(Dataset items)
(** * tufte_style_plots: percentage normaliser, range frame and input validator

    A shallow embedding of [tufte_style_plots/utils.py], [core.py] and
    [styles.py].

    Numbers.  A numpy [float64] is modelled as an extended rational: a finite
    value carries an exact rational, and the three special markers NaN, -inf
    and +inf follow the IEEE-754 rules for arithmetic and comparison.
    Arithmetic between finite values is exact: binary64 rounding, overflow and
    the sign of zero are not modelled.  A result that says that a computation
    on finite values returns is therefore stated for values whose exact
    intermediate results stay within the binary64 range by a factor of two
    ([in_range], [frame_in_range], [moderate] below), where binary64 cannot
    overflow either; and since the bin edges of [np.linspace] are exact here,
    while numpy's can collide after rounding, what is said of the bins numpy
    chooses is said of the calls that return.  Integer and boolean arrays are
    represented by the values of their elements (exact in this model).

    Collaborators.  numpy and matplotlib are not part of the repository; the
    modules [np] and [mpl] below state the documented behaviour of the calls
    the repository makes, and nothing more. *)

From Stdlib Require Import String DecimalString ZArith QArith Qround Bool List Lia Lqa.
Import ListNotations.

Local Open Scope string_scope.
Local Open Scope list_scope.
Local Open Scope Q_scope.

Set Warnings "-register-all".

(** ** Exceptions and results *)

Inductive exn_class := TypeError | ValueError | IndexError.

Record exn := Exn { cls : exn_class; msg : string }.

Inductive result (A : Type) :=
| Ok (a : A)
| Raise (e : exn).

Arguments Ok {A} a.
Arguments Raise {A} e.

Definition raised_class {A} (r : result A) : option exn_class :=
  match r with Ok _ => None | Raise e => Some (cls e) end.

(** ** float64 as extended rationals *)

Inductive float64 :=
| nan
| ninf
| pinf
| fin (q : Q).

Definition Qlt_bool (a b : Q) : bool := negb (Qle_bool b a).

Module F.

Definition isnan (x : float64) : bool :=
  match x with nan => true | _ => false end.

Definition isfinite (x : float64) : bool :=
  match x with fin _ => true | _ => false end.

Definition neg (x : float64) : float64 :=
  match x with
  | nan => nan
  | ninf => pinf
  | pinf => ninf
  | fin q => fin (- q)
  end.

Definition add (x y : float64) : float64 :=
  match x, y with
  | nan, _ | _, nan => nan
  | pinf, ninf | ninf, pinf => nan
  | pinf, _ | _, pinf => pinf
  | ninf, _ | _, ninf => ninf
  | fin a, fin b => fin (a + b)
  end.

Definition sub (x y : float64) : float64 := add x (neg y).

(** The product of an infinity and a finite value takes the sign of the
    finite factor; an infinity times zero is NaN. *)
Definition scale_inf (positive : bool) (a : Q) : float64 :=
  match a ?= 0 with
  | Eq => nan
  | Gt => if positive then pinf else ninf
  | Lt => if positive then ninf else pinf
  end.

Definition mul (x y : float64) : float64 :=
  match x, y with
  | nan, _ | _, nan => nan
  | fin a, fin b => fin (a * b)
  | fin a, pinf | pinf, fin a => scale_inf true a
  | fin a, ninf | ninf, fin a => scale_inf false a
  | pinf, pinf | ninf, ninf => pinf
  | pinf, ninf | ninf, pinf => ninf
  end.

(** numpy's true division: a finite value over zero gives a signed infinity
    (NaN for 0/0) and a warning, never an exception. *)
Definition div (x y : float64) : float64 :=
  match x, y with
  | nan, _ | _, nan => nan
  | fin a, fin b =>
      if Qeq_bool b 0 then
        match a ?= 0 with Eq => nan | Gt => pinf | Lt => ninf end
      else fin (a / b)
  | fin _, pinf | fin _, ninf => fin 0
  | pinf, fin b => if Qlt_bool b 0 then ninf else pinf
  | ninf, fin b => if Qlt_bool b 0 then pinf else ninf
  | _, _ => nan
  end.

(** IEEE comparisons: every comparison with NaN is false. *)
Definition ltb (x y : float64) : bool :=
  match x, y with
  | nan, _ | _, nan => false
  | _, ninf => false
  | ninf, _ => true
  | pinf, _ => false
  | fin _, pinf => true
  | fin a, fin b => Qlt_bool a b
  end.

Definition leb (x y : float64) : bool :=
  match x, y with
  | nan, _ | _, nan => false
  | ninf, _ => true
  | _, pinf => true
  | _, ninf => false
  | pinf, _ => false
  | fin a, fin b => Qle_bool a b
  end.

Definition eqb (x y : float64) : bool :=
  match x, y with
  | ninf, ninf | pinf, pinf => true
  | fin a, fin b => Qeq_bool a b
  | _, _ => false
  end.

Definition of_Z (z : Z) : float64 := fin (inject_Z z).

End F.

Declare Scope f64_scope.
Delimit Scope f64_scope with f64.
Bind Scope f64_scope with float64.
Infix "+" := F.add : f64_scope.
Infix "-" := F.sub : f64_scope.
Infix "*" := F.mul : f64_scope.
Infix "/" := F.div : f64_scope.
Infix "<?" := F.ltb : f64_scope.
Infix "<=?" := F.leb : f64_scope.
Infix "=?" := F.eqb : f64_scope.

Activity
Please reproduce each entry above exactly as it reads.

Finished exercise
(** * tufte_style_plots: percentage normaliser, range frame and input validator

    A shallow embedding of [tufte_style_plots/utils.py], [core.py] and
    [styles.py].

    Numbers.  A numpy [float64] is modelled as an extended rational: a finite
    value carries an exact rational, and the three special markers NaN, -inf
    and +inf follow the IEEE-754 rules for arithmetic and comparison.
    Arithmetic between finite values is exact: binary64 rounding, overflow and
    the sign of zero are not modelled.  A result that says that a computation
    on finite values returns is therefore stated for values whose exact
    intermediate results stay within the binary64 range by a factor of two
    ([in_range], [frame_in_range], [moderate] below), where binary64 cannot
    overflow either; and since the bin edges of [np.linspace] are exact here,
    while numpy's can collide after rounding, what is said of the bins numpy
    chooses is said of the calls that return.  Integer and boolean arrays are
    represented by the values of their elements (exact in this model).

    Collaborators.  numpy and matplotlib are not part of the repository; the
    modules [np] and [mpl] below state the documented behaviour of the calls
    the repository makes, and nothing more. *)

From Stdlib Require Import String DecimalString ZArith QArith Qround Bool List Lia Lqa.
Import ListNotations.

Local Open Scope string_scope.
Local Open Scope list_scope.
Local Open Scope Q_scope.

Set Warnings "-register-all".

(** ** Exceptions and results *)

Inductive exn_class := TypeError | ValueError | IndexError.

Record exn := Exn { cls : exn_class; msg : string }.

Inductive result (A : Type) :=
| Ok (a : A)
| Raise (e : exn).

Arguments Ok {A} a.
Arguments Raise {A} e.

Definition raised_class {A} (r : result A) : option exn_class :=
  match r with Ok _ => None | Raise e => Some (cls e) end.

(** ** float64 as extended rationals *)

Inductive float64 :=
| nan
| ninf
| pinf
| fin (q : Q).

Definition Qlt_bool (a b : Q) : bool := negb (Qle_bool b a).

Module F.

Definition isnan (x : float64) : bool :=
  match x with nan => true | _ => false end.

Definition isfinite (x : float64) : bool :=
  match x with fin _ => true | _ => false end.

Definition neg (x : float64) : float64 :=
  match x with
  | nan => nan
  | ninf => pinf
  | pinf => ninf
  | fin q => fin (- q)
  end.

Definition add (x y : float64) : float64 :=
  match x, y with
  | nan, _ | _, nan => nan
  | pinf, ninf | ninf, pinf => nan
  | pinf, _ | _, pinf => pinf
  | ninf, _ | _, ninf => ninf
  | fin a, fin b => fin (a + b)
  end.

Definition sub (x y : float64) : float64 := add x (neg y).

(** The product of an infinity and a finite value takes the sign of the
    finite factor; an infinity times zero is NaN. *)
Definition scale_inf (positive : bool) (a : Q) : float64 :=
  match a ?= 0 with
  | Eq => nan
  | Gt => if positive then pinf else ninf
  | Lt => if positive then ninf else pinf
  end.

Definition mul (x y : float64) : float64 :=
  match x, y with
  | nan, _ | _, nan => nan
  | fin a, fin b => fin (a * b)
  | fin a, pinf | pinf, fin a => scale_inf true a
  | fin a, ninf | ninf, fin a => scale_inf false a
  | pinf, pinf | ninf, ninf => pinf
  | pinf, ninf | ninf, pinf => ninf
  end.

(** numpy's true division: a finite value over zero gives a signed infinity
    (NaN for 0/0) and a warning, never an exception. *)
Definition div (x y : float64) : float64 :=
  match x, y with
  | nan, _ | _, nan => nan
  | fin a, fin b =>
      if Qeq_bool b 0 then
        match a ?= 0 with Eq => nan | Gt => pinf | Lt => ninf end
      else fin (a / b)
  | fin _, pinf | fin _, ninf => fin 0
  | pinf, fin b => if Qlt_bool b 0 then ninf else pinf
  | ninf, fin b => if Qlt_bool b 0 then pinf else ninf
  | _, _ => nan
  end.

(** IEEE comparisons: every comparison with NaN is false. *)
Definition ltb (x y : float64) : bool :=
  match x, y with
  | nan, _ | _, nan => false
  | _, ninf => false
  | ninf, _ => true
  | pinf, _ => false
  | fin _, pinf => true
  | fin a, fin b => Qlt_bool a b
  end.

Definition leb (x y : float64) : bool :=
  match x, y with
  | nan, _ | _, nan => false
  | ninf, _ => true
  | _, pinf => true
  | _, ninf => false
  | pinf, _ => false
  | fin a, fin b => Qle_bool a b
  end.

Definition eqb (x y : float64) : bool :=
  match x, y with
  | ninf, ninf | pinf, pinf => true
  | fin a, fin b => Qeq_bool a b
  | _, _ => false
  end.

Definition of_Z (z : Z) : float64 := fin (inject_Z z).

End F.

Declare Scope f64_scope.
Delimit Scope f64_scope with f64.
Bind Scope f64_scope with float64.
Infix "+" := F.add : f64_scope.
Infix "-" := F.sub : f64_scope.
Infix "*" := F.mul : f64_scope.
Infix "/" := F.div : f64_scope.
Infix "<?" := F.ltb : f64_scope.
Infix "<=?" := F.leb : f64_scope.
Infix "=?" := F.eqb : f64_scope.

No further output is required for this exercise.